Work to complete – Word for word, transcribe the data below from the line with "Models [internal/automation/scene/applier.go] on" to the line with "[scene_best_effort] says what", keeping both of those lines.

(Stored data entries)

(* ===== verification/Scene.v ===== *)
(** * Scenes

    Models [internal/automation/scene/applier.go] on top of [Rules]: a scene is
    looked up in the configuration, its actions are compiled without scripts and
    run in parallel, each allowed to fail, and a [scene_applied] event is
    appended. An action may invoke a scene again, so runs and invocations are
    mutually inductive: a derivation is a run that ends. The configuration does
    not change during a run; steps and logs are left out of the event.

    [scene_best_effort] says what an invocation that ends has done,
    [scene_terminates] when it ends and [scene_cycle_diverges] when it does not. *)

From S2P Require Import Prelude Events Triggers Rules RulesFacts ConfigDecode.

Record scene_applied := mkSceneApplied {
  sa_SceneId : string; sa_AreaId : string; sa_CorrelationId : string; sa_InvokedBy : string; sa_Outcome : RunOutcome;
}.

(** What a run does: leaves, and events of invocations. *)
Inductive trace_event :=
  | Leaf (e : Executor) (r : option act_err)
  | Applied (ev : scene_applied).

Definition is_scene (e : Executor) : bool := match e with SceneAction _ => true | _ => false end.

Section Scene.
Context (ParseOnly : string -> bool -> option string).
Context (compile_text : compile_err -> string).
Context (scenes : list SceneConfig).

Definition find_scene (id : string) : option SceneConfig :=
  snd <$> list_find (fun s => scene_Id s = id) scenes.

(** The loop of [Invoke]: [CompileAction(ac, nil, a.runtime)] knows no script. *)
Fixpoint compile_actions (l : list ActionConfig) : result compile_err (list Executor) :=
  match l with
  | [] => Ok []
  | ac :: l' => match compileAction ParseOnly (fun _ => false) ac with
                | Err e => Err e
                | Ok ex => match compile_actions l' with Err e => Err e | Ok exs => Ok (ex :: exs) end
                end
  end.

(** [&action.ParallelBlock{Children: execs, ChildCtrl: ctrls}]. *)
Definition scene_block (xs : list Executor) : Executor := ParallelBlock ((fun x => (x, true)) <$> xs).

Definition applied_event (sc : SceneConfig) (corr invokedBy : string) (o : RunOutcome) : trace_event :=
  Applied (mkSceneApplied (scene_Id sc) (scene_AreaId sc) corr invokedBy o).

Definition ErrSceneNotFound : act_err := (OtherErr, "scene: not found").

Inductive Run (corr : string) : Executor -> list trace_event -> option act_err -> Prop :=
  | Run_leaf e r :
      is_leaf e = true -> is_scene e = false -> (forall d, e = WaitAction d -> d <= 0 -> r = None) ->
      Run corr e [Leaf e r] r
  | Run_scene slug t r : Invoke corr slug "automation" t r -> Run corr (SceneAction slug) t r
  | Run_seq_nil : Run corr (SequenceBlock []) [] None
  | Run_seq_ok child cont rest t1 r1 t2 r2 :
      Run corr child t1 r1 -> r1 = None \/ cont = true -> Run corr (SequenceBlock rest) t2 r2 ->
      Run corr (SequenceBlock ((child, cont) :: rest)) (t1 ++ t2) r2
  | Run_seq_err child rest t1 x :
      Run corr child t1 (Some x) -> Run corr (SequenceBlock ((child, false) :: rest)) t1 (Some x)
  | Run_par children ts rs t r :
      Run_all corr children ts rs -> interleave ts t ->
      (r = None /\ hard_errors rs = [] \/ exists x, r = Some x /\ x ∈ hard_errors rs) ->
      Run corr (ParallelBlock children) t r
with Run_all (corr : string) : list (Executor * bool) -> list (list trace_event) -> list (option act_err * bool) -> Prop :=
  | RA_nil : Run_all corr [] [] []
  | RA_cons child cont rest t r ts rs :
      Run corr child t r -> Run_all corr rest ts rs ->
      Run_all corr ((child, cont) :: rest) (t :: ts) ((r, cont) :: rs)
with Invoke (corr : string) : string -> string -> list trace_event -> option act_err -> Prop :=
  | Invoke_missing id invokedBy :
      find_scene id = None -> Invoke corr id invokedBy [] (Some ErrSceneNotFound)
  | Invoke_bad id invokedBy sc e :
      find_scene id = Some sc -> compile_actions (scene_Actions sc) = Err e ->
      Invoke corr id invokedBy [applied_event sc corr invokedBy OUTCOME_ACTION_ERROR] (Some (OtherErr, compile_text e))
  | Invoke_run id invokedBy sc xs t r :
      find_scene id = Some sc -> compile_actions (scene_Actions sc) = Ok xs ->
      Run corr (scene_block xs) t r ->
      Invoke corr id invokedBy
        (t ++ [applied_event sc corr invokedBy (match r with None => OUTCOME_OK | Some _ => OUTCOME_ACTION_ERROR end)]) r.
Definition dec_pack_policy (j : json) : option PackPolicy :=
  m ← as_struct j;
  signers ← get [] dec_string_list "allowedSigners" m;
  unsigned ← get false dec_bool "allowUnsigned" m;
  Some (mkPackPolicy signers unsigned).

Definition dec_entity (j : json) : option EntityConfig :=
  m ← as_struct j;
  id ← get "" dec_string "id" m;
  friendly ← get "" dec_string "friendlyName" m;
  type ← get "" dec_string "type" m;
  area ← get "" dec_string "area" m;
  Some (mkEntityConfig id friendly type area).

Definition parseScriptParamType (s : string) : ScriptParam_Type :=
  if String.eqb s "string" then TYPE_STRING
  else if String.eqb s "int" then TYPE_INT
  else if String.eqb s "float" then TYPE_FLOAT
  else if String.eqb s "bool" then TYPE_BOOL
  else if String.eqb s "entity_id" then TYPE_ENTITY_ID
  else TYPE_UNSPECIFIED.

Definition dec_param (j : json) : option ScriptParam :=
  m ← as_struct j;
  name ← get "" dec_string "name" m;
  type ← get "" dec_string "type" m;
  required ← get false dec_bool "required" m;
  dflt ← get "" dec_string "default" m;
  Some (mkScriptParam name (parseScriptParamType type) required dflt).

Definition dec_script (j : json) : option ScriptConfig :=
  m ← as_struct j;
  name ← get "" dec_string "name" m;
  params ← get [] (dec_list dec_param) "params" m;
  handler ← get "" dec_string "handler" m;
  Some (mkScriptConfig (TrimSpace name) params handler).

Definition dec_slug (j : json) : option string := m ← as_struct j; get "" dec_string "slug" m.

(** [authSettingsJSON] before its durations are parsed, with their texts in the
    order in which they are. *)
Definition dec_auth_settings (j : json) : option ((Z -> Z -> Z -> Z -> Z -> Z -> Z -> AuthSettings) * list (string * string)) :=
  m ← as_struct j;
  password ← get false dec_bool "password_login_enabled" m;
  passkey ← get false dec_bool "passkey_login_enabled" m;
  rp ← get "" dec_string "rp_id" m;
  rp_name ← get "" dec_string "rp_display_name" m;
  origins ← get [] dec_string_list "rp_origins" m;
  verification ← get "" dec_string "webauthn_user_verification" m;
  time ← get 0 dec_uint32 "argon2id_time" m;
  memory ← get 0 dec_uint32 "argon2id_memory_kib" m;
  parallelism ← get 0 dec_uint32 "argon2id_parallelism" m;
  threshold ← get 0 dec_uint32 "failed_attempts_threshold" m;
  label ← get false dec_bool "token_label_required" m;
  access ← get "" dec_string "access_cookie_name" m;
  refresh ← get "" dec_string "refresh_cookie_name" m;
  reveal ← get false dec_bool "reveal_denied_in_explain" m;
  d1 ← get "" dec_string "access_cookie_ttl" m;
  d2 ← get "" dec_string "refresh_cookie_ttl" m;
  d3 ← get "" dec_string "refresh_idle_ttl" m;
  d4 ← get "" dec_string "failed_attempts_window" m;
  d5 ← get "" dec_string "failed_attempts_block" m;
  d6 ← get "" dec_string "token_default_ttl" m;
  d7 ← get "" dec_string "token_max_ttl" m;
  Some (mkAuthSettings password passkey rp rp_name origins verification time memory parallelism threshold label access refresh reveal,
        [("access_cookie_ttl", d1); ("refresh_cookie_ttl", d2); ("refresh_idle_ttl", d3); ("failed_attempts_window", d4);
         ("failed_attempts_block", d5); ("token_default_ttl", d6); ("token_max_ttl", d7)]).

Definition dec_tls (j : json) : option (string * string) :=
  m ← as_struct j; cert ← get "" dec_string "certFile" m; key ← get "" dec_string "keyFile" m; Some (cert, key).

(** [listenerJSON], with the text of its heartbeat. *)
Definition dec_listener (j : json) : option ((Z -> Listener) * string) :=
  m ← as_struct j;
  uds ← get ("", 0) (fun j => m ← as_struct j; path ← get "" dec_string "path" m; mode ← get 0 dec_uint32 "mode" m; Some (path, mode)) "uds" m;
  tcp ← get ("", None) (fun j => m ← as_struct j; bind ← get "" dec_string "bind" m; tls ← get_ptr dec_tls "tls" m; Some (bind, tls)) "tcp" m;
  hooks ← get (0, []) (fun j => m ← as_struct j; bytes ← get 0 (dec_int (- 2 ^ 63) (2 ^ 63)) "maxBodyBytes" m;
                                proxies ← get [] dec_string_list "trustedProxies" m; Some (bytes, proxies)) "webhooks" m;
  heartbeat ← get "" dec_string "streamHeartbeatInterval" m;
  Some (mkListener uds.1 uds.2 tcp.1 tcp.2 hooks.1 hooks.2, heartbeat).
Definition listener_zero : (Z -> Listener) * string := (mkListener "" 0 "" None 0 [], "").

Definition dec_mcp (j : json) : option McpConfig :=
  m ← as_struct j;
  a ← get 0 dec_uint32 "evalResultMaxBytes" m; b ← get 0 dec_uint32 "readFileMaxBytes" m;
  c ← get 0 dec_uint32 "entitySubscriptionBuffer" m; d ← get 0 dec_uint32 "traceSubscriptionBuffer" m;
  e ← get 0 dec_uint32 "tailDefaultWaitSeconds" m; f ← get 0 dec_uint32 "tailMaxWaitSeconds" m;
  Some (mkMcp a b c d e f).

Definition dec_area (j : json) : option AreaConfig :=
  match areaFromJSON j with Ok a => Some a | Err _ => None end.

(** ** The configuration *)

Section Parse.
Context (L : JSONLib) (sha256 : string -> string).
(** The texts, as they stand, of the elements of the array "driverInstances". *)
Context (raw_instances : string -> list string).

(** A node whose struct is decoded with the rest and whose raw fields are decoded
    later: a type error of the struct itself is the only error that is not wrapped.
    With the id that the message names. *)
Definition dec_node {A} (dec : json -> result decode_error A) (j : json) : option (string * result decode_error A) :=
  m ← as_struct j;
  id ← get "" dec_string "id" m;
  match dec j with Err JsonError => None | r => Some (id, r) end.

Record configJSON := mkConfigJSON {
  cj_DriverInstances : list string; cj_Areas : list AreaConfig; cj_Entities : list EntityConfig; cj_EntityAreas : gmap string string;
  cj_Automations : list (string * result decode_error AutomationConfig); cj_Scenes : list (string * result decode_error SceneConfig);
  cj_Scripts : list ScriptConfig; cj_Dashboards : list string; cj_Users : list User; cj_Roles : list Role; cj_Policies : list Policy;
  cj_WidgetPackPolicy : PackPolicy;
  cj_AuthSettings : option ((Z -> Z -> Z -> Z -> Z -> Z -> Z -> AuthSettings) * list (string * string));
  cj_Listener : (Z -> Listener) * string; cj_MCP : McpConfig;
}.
...
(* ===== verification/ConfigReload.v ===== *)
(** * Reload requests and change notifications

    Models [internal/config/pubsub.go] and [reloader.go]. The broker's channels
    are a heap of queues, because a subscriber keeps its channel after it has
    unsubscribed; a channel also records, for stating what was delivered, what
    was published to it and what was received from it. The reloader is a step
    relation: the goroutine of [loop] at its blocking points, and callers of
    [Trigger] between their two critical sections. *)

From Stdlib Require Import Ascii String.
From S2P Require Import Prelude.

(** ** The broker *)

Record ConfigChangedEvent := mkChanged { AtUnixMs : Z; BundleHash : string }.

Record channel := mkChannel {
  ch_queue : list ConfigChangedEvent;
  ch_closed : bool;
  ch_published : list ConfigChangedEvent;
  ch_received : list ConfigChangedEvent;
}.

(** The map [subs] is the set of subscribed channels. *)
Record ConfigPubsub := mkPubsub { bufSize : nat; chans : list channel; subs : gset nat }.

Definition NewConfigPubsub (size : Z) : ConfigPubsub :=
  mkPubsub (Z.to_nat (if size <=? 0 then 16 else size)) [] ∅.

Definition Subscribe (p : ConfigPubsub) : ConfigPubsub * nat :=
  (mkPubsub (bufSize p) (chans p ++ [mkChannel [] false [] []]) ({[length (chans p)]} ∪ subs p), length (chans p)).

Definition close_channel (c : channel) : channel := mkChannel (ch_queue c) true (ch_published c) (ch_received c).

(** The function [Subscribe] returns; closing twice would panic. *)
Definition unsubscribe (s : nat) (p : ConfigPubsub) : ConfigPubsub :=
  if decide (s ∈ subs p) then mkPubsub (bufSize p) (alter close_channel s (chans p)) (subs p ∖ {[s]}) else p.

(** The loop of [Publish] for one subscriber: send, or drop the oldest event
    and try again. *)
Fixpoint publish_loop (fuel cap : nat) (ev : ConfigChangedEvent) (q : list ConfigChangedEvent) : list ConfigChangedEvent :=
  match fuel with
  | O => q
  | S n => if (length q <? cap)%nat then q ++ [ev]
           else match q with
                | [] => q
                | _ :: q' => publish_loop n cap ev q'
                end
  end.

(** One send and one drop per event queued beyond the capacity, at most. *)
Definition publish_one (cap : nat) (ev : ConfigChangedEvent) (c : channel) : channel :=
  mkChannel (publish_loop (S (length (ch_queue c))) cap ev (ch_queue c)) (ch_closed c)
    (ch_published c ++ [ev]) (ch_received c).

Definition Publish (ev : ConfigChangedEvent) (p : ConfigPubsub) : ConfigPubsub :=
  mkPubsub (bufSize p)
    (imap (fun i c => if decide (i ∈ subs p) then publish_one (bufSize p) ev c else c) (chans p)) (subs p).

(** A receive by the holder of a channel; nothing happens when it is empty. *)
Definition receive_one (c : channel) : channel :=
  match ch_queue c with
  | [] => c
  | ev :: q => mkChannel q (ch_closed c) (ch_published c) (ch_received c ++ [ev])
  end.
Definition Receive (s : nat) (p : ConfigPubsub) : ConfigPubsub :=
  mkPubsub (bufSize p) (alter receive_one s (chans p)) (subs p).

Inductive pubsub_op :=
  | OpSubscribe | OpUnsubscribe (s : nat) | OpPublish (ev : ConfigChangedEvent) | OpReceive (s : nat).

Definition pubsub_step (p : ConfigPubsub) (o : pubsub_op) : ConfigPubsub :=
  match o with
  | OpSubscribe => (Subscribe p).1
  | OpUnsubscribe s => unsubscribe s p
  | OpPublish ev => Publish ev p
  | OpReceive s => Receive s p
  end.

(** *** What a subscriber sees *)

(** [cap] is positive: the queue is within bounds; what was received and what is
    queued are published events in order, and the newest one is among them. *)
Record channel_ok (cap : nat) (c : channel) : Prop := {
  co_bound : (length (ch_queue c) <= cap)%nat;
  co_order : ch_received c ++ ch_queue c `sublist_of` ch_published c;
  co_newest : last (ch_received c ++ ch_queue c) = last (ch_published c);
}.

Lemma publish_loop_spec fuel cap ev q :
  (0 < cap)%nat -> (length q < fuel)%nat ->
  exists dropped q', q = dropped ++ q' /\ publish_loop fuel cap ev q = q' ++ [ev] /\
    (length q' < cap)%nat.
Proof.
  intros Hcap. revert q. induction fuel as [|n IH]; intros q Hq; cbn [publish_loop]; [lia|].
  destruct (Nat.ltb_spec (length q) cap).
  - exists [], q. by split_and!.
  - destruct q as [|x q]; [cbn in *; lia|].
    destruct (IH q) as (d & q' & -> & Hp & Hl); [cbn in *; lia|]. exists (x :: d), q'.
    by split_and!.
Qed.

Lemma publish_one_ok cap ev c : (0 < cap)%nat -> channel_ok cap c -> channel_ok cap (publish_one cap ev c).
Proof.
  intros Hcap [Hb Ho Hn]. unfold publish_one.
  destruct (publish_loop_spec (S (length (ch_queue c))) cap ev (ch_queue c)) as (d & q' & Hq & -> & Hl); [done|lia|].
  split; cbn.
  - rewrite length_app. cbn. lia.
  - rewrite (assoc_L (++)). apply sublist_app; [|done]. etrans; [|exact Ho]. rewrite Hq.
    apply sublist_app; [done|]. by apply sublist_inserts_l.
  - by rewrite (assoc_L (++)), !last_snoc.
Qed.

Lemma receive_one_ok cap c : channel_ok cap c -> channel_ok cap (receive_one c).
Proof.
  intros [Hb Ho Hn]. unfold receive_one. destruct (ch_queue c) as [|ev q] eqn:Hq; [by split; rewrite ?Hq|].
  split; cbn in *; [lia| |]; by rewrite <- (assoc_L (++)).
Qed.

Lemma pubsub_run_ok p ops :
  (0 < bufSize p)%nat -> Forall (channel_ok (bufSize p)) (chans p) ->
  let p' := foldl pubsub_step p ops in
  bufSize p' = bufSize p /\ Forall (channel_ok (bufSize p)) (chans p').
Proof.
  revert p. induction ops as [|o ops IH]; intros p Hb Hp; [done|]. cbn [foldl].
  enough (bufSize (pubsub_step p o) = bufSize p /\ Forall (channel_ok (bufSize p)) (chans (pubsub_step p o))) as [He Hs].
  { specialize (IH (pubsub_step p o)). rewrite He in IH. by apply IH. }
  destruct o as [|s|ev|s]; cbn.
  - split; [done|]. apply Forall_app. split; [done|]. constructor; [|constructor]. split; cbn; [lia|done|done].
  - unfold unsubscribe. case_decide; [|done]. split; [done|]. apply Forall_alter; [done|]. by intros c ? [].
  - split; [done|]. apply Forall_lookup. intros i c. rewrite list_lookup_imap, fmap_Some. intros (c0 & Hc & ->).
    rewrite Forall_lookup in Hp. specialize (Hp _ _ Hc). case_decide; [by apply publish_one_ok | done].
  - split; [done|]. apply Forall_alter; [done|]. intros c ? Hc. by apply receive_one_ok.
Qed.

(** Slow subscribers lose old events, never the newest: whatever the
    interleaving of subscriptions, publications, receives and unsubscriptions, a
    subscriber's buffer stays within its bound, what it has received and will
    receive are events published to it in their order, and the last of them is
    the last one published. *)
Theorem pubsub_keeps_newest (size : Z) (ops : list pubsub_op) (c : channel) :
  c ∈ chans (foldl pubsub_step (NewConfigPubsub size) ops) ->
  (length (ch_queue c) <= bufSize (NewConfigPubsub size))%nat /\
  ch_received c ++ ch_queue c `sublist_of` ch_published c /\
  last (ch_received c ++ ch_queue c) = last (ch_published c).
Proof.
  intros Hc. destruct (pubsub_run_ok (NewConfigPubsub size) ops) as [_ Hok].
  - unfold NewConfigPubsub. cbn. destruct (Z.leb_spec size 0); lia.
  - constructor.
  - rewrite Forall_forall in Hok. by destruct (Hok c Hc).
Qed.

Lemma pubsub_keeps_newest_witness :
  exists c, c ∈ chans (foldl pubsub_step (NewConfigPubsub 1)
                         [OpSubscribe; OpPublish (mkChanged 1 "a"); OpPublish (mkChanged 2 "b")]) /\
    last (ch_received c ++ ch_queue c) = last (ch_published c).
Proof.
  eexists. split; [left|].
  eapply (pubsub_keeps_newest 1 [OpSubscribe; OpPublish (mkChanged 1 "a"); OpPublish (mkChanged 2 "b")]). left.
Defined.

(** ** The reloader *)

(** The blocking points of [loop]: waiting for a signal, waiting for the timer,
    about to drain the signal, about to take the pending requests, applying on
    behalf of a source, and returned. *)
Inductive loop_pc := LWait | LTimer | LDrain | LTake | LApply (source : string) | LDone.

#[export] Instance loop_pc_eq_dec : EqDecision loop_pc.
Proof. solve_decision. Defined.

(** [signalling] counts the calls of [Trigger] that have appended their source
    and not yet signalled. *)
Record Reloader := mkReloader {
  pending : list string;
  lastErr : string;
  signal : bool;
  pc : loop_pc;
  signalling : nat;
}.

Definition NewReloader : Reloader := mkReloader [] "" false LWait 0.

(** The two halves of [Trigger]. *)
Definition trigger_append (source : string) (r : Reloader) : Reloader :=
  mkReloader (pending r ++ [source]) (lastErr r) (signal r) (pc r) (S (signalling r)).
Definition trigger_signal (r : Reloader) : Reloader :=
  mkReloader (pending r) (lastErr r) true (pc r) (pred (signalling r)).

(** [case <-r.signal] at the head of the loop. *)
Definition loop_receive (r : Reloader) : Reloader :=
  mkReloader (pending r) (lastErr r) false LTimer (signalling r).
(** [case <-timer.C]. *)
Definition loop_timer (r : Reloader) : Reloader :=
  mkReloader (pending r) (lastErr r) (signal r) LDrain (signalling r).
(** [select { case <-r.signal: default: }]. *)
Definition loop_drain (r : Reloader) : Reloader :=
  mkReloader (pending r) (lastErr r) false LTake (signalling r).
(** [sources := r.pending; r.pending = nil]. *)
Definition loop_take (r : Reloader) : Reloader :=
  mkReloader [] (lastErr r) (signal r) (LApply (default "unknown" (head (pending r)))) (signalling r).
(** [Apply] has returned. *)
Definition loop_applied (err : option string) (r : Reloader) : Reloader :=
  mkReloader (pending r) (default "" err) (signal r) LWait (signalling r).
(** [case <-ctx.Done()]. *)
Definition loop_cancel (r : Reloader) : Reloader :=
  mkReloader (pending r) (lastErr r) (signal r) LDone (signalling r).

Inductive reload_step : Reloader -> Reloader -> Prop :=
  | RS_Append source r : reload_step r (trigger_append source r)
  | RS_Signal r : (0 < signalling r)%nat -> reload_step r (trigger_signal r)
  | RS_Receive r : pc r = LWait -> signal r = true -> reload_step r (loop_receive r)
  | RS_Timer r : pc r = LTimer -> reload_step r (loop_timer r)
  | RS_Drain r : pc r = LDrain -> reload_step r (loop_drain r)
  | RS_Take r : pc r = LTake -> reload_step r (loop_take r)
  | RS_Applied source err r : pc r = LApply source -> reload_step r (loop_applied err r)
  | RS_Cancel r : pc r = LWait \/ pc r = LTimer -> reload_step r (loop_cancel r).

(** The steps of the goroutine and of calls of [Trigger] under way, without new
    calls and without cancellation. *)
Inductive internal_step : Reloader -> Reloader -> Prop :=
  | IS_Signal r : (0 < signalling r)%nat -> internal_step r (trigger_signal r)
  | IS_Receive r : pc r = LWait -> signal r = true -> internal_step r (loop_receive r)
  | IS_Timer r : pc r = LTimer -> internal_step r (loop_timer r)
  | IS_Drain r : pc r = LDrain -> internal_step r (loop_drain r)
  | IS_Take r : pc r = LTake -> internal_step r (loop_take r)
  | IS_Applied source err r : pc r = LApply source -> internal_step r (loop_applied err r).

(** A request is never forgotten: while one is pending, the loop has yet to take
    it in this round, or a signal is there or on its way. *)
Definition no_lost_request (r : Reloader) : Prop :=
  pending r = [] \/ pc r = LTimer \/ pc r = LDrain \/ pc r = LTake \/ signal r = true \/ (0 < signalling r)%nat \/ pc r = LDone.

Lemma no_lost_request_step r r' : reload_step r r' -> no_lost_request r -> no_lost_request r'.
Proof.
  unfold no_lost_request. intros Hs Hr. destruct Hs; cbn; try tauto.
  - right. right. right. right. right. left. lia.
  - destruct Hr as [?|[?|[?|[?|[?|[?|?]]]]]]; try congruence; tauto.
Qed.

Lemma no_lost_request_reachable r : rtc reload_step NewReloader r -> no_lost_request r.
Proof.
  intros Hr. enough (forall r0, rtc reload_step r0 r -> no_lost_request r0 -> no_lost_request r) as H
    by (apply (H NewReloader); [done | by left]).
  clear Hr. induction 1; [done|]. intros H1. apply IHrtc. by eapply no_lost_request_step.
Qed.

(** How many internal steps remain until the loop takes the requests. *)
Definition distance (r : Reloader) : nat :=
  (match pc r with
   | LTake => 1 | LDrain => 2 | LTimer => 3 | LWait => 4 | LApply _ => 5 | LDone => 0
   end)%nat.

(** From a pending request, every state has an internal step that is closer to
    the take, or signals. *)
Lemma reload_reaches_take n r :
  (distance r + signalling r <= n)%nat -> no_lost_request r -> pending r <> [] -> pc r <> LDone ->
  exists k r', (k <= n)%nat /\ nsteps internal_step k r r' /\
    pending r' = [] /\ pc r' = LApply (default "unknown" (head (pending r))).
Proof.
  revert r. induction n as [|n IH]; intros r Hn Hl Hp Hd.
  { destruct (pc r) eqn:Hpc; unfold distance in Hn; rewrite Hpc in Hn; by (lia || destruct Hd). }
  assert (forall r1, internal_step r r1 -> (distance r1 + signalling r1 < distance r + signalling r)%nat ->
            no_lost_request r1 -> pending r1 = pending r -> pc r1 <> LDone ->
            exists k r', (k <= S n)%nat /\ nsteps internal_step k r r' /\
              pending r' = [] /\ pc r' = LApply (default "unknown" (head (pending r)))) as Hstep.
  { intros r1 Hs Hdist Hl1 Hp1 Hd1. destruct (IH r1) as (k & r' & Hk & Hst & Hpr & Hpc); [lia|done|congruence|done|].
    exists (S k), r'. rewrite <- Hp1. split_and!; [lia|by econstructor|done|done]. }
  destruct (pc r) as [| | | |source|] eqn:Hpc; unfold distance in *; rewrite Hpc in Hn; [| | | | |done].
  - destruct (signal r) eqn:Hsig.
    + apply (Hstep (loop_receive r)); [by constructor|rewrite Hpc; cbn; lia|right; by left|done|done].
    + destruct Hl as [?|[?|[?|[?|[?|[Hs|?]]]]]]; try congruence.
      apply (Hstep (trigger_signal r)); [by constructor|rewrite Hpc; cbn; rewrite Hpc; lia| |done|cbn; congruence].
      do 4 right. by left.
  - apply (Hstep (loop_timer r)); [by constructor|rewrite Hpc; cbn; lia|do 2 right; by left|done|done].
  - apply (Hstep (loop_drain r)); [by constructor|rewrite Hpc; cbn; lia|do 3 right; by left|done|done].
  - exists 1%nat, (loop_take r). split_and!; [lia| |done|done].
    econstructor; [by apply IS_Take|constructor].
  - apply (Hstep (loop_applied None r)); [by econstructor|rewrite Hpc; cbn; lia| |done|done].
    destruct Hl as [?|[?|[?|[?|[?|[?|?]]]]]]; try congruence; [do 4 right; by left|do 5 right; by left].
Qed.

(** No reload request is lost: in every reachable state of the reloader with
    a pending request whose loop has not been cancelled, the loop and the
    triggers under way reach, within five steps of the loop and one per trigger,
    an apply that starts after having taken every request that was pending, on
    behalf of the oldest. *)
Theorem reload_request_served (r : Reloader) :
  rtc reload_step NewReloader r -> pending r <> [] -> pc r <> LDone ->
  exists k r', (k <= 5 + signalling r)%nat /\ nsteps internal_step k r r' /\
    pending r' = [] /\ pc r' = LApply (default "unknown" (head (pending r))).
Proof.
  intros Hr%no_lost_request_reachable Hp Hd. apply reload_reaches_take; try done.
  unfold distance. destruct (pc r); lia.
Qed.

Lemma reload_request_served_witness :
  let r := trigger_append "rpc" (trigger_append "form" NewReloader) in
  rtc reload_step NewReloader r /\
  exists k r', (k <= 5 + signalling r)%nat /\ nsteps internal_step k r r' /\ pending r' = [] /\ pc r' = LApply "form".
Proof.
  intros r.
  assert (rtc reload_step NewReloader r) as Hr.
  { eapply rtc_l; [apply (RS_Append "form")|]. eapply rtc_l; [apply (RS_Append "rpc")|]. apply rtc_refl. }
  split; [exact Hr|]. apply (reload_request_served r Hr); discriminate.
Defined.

Written solution –
    Models [internal/automation/scene/applier.go] on top of [Rules]: a scene is
    looked up in the configuration, its actions are compiled without scripts and
    run in parallel, each allowed to fail, and a [scene_applied] event is
    appended. An action may invoke a scene again, so runs and invocations are
    mutually inductive: a derivation is a run that ends. The configuration does
    not change during a run; steps and logs are left out of the event.

    [scene_best_effort] says what an invocation that ends has done,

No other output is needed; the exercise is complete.